(Beginning of Input data)

(** Removing what was not observed. *)
Lemma remove_unobserved_spec descriptor checkpoint rebuildable batch_size s total g r g' :
  let v := vd_volume_id descriptor in
  store_wf g →
  push_and_flush (apply_scoped_batch descriptor checkpoint rebuildable) batch_size
    (unobserved s (desired_catalog_identities g v)) total g = (r, g') →
  evolved v g g'
  ∧ (is_ok r = true →
     (∀ id, id ∈ sk_links s → namespace g' !! id = namespace g !! id)
     ∧ (∀ d row, documents g' !! d = Some row → fk_volume (d_object row) = v → d ∈ sk_links s)
     ∧ ∀ T, (∀ id p, T !! id = Some p → fk_volume (place_object p) = v) →
         catalogued T (sk_links s) v g → catalogued T (sk_links s) v g').
Proof.
  intros v Hwf Hrun. pose proof Hwf as [Hg _]. set (current := desired_catalog_identities g v) in *.
  set (P := λ d, d ∈ current.*1).
  assert (∀ d, d ∈ (filter (λ c : link_id * FileKey, c.1 ∉ sk_links s) current).*1 ↔ P d ∧ d ∉ sk_links s) as Hfilter.
  { intros d. unfold P. rewrite !list_elem_of_fmap. setoid_rewrite list_elem_of_filter. naive_solver. }
  destruct (push_and_flush_spec (λ p, MkGraphMutationBatch v checkpoint (UpsertVolume descriptor :: p))
    [UpsertVolume descriptor] rebuildable v (λ _, eq_refl) (λ _, eq_refl) ltac:(repeat constructor) P batch_size
    (unobserved s current) total g r g') as [Hr Hns]; [done| |exact Hrun|].
  { apply removals_on_volume.
    - intros d Hd. by apply Hfilter in Hd as [? _].
    - intros k [_ Hk]%list_elem_of_filter. by eapply identities_volume. }
  pose proof (removals_unobserved_keeps _ _ _ _ _ _ _ _ _ Hwf Hrun) as Hca.
  split; [apply Hr|]. intros Hok. specialize (Hns Hok).
  assert (∀ id, namespace g' !! id = if decide (P id ∧ id ∉ sk_links s) then None else namespace g !! id) as Hns'.
  { intros id. rewrite Hns. unfold unobserved. rewrite removals_effect. apply decide_ext, Hfilter. }
  split.
  { intros id Hid. rewrite Hns'. apply decide_False. naive_solver. }
  split; [|exact Hca].
  - intros d row Hd Hv. assert (P d) as HP.
    { apply (rr_held _ _ _ _ _ _ Hr) with row; [|done..]. intros d' row' Hd' Hv'. apply identities_id; eauto. }
    destruct (decide (d ∈ sk_links s)) as [|Hn]; [done|].
    apply (namespace_document _ _ _ (rr_wf _ _ _ _ _ _ Hr)) in Hd. rewrite Hns', decide_True in Hd by done. by destruct Hd.
Qed.

(** The batch that stores the checkpoint of the complete scan. *)
Lemma final_batch_spec v checkpoint descriptor rebuildable g r g' :
  store_wf g →
  transact (apply_folder_graph_batch (MkGraphMutationBatch v checkpoint [UpsertVolume descriptor]) rebuildable) g = (r, g') →
  evolved v g g'
  ∧ (is_ok r = true → namespace g' = namespace g ∧ documents g' = documents g
       ∧ checkpoints g' !! v = Some (checkpoint_row_of checkpoint)
       ∧ ∀ T X, (∀ id p, T !! id = Some p → fk_volume (place_object p) = v) → catalogued T X v g → catalogued T X v g').
Proof.
  intros Hwf H. unfold transact in H.
  destruct (apply_folder_graph_batch _ _ _) as [[n h]|e] eqn:Hrun; injection H as <- <-; [|split; [by apply evolved_refl|done]].
  apply folder_batch_effect in Hrun as Hb; [|done|repeat constructor|by intros m ->%list_elem_of_singleton].
  split; [exact (batch_evolved _ _ _ Hwf Hb)|]. intros _. destruct Hb as [_ Hns _ Hcp Hdocs _]. split; [done|].
  split; [|split; [done|intros T X HT]].
  2: { eapply (removals_catalogued _ _ _ (MkGraphMutationBatch v checkpoint [UpsertVolume descriptor]) _ _ []);
       [exact Hwf|reflexivity|reflexivity|constructor|exact Hrun|exact Hns|exact HT]. }
  apply map_eq. intros d. destruct (Hdocs ltac:(repeat constructor) d) as [|[[k Hk%list_elem_of_singleton]|(k & row & Hk%list_elem_of_singleton & _)]]; done.
Qed.

(** What [sync_scoped_root] leaves when it reports a complete scan. *)
Definition mirrored (prepared : PreparedScopedScan) (es : list FilesystemEvent) g : Prop :=
  let v := vd_volume_id (ps_volume prepared) in
  (∀ d row, documents g !! d = Some row → fk_volume (d_object row) = v → is_Some (scanned_tree es !! d))
  ∧ (∀ id p, scanned_tree es !! id = Some p → namespace g !! id = Some p)
  ∧ checkpoints g !! v = Some (CheckpointRow "windows-scoped-folder" 1 (to_be_bytes 16 (scoped_root_fingerprint (ps_canonical prepared)))).

Lemma mirrored_kept prepared es g g' :
  Forall (event_ok (vd_volume_id (ps_volume prepared))) es → kept (vd_volume_id (ps_volume prepared)) g g' →
  mirrored prepared es g → mirrored prepared es g'.
Proof.
  intros Hes [_ _ Hd Hl Hc] (Hdocs & Hns & Hcp). split; [|split; [|congruence]].
  - intros d row Hrow Hv. apply (Hdocs d row); [|done]. by apply Hd.
  - intros id p Hp. pose proof (scanned_tree_volume _ _ _ _ Hes Hp) as Hv. apply Hns in Hp. unfold namespace in *.
    rewrite lookup_fmap in Hp |- *. apply fmap_Some in Hp as (l & Hlk & ->). by rewrite (proj2 (Hl id l Hv) Hlk).
Qed.

(** What work on other folders leaves. *)
Lemma catalogued_kept T X v g g' :
  (∀ id p, T !! id = Some p → fk_volume (place_object p) = v) → store_wf g → store_wf g' → kept v g g' →
  catalogued T X v g → catalogued T X v g'.
Proof.
  intros HT [Hwf Hdl] [Hwf' Hdl'] [Ho Hst Hd Hl _] [Ha Hs Hon].
  assert (∀ id p, fk_volume (place_object p) = v → namespace g' !! id = Some p ↔ namespace g !! id = Some p) as Hns.
  { intros id p Hv. unfold namespace. rewrite !lookup_fmap, !fmap_Some. split; intros (l & Hlk & ->); exists l; (split; [by apply Hl|done]). }
  assert (anchored T X g') as Ha'.
  { intros id Hid. destruct (Ha id Hid) as (p & Hp & Hpn & Hpar). exists p. split; [done|]. split; [apply Hns; [by eapply HT|done]|].
    intros k Hk. destruct (Hpar k Hk) as (f & Hf & (pf & Hpf & Hfo)%fmap_Some & Hu). exists f. split; [done|].
    split; [by rewrite Hpf, Hfo|]. intros id' p' Hp' Hk'. apply (Hu id' p'); [|done]. apply Hns; [|done].
    rewrite Hk', Hfo. by eapply HT. }
  split; [done| |intros id Hid; unfold online; rewrite Hst; by eapply Hon]. intros id Hid.
  destruct (Ha id Hid) as (p & Hp & Hpn & _). pose proof (HT id p Hp) as Hpv. unfold namespace in Hpn. rewrite lookup_fmap in Hpn.
  apply fmap_Some in Hpn as (l & Hlk & ->). cbn [place_of fst] in Hpv. apply (synced_ext g); [| |by apply Hs].
  - apply option_eq. intros row. split; intros Hrow.
    + destruct (Hdl' id row Hrow ltac:(set_solver)) as (l' & Hl' & Hob). apply Hd; [|done].
      apply Hl in Hlk; [|done]. rewrite Hlk in Hl'. injection Hl' as <-. congruence.
    + destruct (Hdl id row Hrow ltac:(set_solver)) as (l' & Hl' & Hob). apply Hd; [|done]. congruence.
  - apply wanted_depends; [rewrite Hlk; by apply Hl|]. intros l' Hl'. rewrite Hlk in Hl'. injection Hl' as <-.
    split; [unfold load_object_metadata; by rewrite Ho|]. split; [by apply volume_state_of_ext; rewrite Hpv|]. by eapply anchored_resolve.
Qed.

Lemma parent_volume v es id p k :
  Forall (event_ok v) es → parents_first (λ _, False) es → NoDup (link_ids es) →
  scanned_tree es !! id = Some p → place_parent p = Some k → fk_volume k = v.
Proof.
  intros Hes Hpf Hnd (l & (f1 & f2 & Hf)%list_elem_of_split & <- & ->)%(scanned_tree_elem v) Hk; [|done|done].
  rewrite Hf in Hpf. destruct (parents_first_split _ _ _ _ _ Hpf Hk) as [[]|(l' & Hl' & <-)].
  rewrite Forall_forall in Hes. apply (Hes (LinkObserved l')). rewrite Hf. apply elem_of_app. by left.
Qed.

Lemma steady_fewer v es g g' :
  Forall (event_ok v) es → parents_first (λ _, False) es →
  (∀ id p, fk_volume (place_object p) = v → namespace g' !! id = Some p → namespace g !! id = Some p) →
  steady es g → steady es g'.
Proof.
  intros Hes Hpf Hsub [Hnd Hf]. split; [done|]. intros k id1 p1 id2 p2 Hk H1 H2 Ho1 Ho2.
  assert (fk_volume k = v) as Hv by (destruct Hk as (id & p & Hp & Hpk); by eapply parent_volume).
  eapply (Hf k id1 p1 id2 p2); [done| | |done..].
  - destruct H1 as [?|H1]; [by left|right]. apply Hsub; [by rewrite Ho1|done].
  - destruct H2 as [?|H2]; [by left|right]. apply Hsub; [by rewrite Ho2|done].
Qed.

Section run.
Context (env : FolderEnv) (root : list string) (options : ScopedScanOptions) (batch_size max_bytes : Z) (rebuildable : bool).

(** The scan, whatever becomes of it. *)
Lemma run_scan_spec prepared view tree checkpoint w x s w' :
  prepare_scan_root view = Ok prepared →
  (∀ m, se_root_metadata tree = Ok m → in_u64 (nm_file_size m)) → dir_typed (se_root tree) →
  store_wf (fw_graph w) → unscanned (fw_graph w) (vd_volume_id (ps_volume prepared)) →
  run_scan prepared tree options (scan_sink env (ps_volume prepared) checkpoint rebuildable batch_size max_bytes) w = (Ok (x, s), w') →
  w' = sk_world s ∧ sink_ok (ps_volume prepared) (fw_graph w) s
  ∧ ∀ scoped, x = Ok scoped → ∃ o,
      let es := scan_events prepared o options tree in
      Forall (event_ok (vd_volume_id (ps_volume prepared))) es ∧ parents_first (λ _, False) es
      ∧ (steady es (fw_graph w) → scan_at (ps_volume prepared) (fw_graph w) es es s)
      ∧ seen s = scanned_tree es ∪ namespace (fw_graph w) ∧ sk_links s = observed_links es
      ∧ ss_emitted_events (sc_scan scoped) = Z.of_nat (length es)
      ∧ ss_checkpoint (sc_scan scoped) = MkProviderCheckpoint "windows-scoped-folder" 1 (vd_volume_id (ps_volume prepared))
          (to_be_bytes 16 (scoped_root_fingerprint (ps_canonical prepared))).
Proof.
  intros Hprep Hm Hd Hwf Hun H. apply prepared_root in Hprep as [Hu Hk]. unfold run_scan in H.
  set (sink := scan_sink _ _ _ _ _ _) in *. set (s0 := MkSinkState w [] ∅ ∅ 0 0) in *.
  destruct (scan_prepared_root_with_options prepared tree options sink s0) as [x' s'] eqn:Hscan. injection H as <- <- <-.
  assert (sink_ok (ps_volume prepared) (fw_graph w) s0) as H0 by (split; [by apply evolved_refl|constructor]).
  split; [done|]. split.
  - refine (preserves_scan sink (sink_ok (ps_volume prepared) (fw_graph w)) _ options _ prepared tree eq_refl Hu Hk Hm Hd s0 x' s' H0 Hscan).
    intros e s r s1 He Hs Hr. by destruct (sink_step _ _ _ _ _ _ _ Hun _ _ _ _ He Hs Hr).
  - intros scoped ->. apply scan_root_gives in Hscan as (o & Ho & Hfeed & Hn & Hcp). exists o. intros es.
    assert (Forall (event_ok (vd_volume_id (ps_volume prepared))) es) as Hes by by eapply scan_event_ok.
    destruct (sink_feed _ _ _ _ _ _ _ Hun es s0 s' Hes H0 Hfeed) as (_ & Hseen & Hl).
    pose proof (scan_parents_first prepared o options tree) as Hpf.
    split; [done|]. split; [done|]. split; [intros Hst|split; [|split; [|done]]].
    + eapply (stored_feed _ _ _ _ _ _ _ _ Hun Hes Hpf Hst [] es s0); [exact H0| |done|exact Hfeed].
      apply (ScanAt _ _ _ _ _ [] []); [done|done|symmetry; apply (left_id_L ∅ (∪))|]. split; by intros id ?%elem_of_empty.
    + rewrite Hseen. by apply (scanned_tree_over _ es (namespace (fw_graph w)) Hes).
    + rewrite Hl. apply (right_id_L ∅ (∪)).
Qed.

(** [sync_scoped_root], whatever fails, and when it reports a complete scan. *)
Lemma sync_scoped_root_spec w w' (r : result ScanError ScopedRootSyncSummary) prepared :
  env_typed env → store_wf (fw_graph w) →
  prepare_scan_root (fe_root env (fw_tick w) root) = Ok prepared →
  unscanned (fw_graph w) (vd_volume_id (ps_volume prepared)) →
  sync_scoped_root env root options batch_size max_bytes rebuildable w = (r, w') →
  evolved (vd_volume_id (ps_volume prepared)) (fw_graph w) (fw_graph w')
  ∧ ∀ sum, r = Ok sum → sr_complete sum = true → ∃ o,
      let es := scan_events prepared o options (fe_scan env (S (fw_tick w)) root) in
      sr_observed_events sum = Z.of_nat (length es)
      ∧ Forall (event_ok (vd_volume_id (ps_volume prepared))) es ∧ parents_first (λ _, False) es ∧ mirrored prepared es (fw_graph w')
      ∧ (steady es (fw_graph w) → catalogued (scanned_tree es) (observed_links es) (vd_volume_id (ps_volume prepared)) (fw_graph w')).
Proof.
  intros Henv Hwf Hprep Hun H. unfold sync_scoped_root in H.
  apply st_bind_inv in H as [(e & He & ->)|(view & w1 & Hview & H)]; [done|]. injection Hview as <- <-.
  apply st_bind_inv in H as [(e & He & ->)|(p & w1 & Hp & H)]; [by rewrite Hprep in He|]. rewrite Hprep in Hp. injection Hp as <- <-.
  apply st_bind_inv in H as [(e & He & ->)|(tree & w1 & Htree & H)]; [done|]. injection Htree as <- <-. simpl in H.
  destruct (Henv (S (fw_tick w)) root) as [Hm Hd]. set (tree := fe_scan env (S (fw_tick w)) root) in *.
  apply st_bind_inv in H as [(e & He & ->)|([x s] & w1 & Hscan & H)].
  { unfold run_scan in He. by destruct (scan_prepared_root_with_options _ _ _ _ _). }
  destruct (run_scan_spec _ _ _ _ (MkFworld (fw_graph w) (S (S (fw_tick w)))) _ _ _ Hprep Hm Hd Hwf Hun Hscan)
    as (-> & Hs & Hok). simpl in Hs, Hok.
  destruct x as [scoped|e].
  2: { destruct (_ && _); injection H as <- <-; (split; [apply Hs|]); [by intros sum [= <-]|done]. }
  destruct (Hok _ eq_refl) as (o & Hes & Hpf & Hat & Hseen & Hl & Hn & Hcp). clear Hok.
  set (es := scan_events prepared o options tree) in *.
  apply st_bind_inv in H as [(e & (q & Hq & Hr)%on_graph_world_inv & ->)|(t1 & w1 & (q1 & Hq1 & Hr1)%on_graph_world_inv & H)];
    [by destruct (flush_pending_spec _ _ _ _ _ _ _ _ Hs Hq)|].
  destruct (flush_pending_spec _ _ _ _ _ _ _ _ Hs Hq1) as [Hev1 Hns1]. pose proof (ev_wf _ _ _ Hev1) as Hwf1.
  apply st_bind_inv in H as [(e & (q & Hq & Hr)%on_graph_world_inv & ->)|(t2 & w2 & (q2 & Hq2 & Hr2)%on_graph_world_inv & H)].
  { destruct (remove_unobserved_spec _ _ _ _ _ _ _ _ _ Hwf1 Hq) as [? _]. split; [by eapply evolved_trans|done]. }
  destruct (remove_unobserved_spec _ _ _ _ _ _ _ _ _ Hwf1 Hq2) as [Hev2 Hrem]. pose proof (ev_wf _ _ _ Hev2) as Hwf2.
  assert (is_ok q1 = true ∧ is_ok q2 = true) as [Hq1ok Hq2ok] by (by destruct q1, q2).
  destruct (Hrem Hq2ok) as (Hkeep & Hdocs & Hca2). specialize (Hns1 Hq1ok).
  apply st_bind_inv in H as [(e & (q & Hq & Hr)%on_graph_world_inv & ->)|(t3 & w3 & (q3 & Hq3 & Hr3)%on_graph_world_inv & H)].
  { destruct (final_batch_spec _ _ _ _ _ _ _ Hwf2 Hq) as [? _]. split; [by do 2 (eapply evolved_trans; [done|])|done]. }
  destruct (final_batch_spec _ _ _ _ _ _ _ Hwf2 Hq3) as [Hev3 Hfin].
  destruct (Hfin ltac:(by destruct q3)) as (Hns3 & Hd3 & Hcp3 & Hca3). injection H as <- <-.
  split; [by do 2 (eapply evolved_trans; [done|])|].
  intros sum [= <-] _. exists o. fold tree es. split; [done|]. split; [done|]. split; [done|].
  assert (∀ id p, scanned_tree es !! id = Some p → fk_volume (place_object p) = vd_volume_id (ps_volume prepared)) as Hvol
    by (intros id p; by apply scanned_tree_volume).
  split; [|intros Hst; apply Hca3; [done|]; rewrite <-Hl; apply Hca2; [done|]; rewrite Hl; destruct q1; [|done]; by eapply stored_pending; eauto].
  rewrite Hl in Hkeep, Hdocs. rewrite <-(scanned_tree_dom _ _ Hes) in Hkeep, Hdocs. split; [|split].
  - intros d row Hd' Hv. rewrite Hd3 in Hd'. apply elem_of_dom. by eapply Hdocs.
  - intros id p Hp. rewrite Hns3, Hkeep, Hns1, Hseen by (by eapply elem_of_dom_2). by apply lookup_union_Some_l.
  - by rewrite Hcp3, Hcp.
Qed.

(End of Input data)

Task directions:
Of the entries listed above, reproduce only the lines starting at the line containing "intros Hprep Hm" and ending at the line containing "split; [done|]. split.". Include both, exactly as they stand.

Answer to the exercise:
  intros Hprep Hm Hd Hwf Hun H. apply prepared_root in Hprep as [Hu Hk]. unfold run_scan in H.
  set (sink := scan_sink _ _ _ _ _ _) in *. set (s0 := MkSinkState w [] ∅ ∅ 0 0) in *.
  destruct (scan_prepared_root_with_options prepared tree options sink s0) as [x' s'] eqn:Hscan. injection H as <- <- <-.
  assert (sink_ok (ps_volume prepared) (fw_graph w) s0) as H0 by (split; [by apply evolved_refl|constructor]).
  split; [done|]. split.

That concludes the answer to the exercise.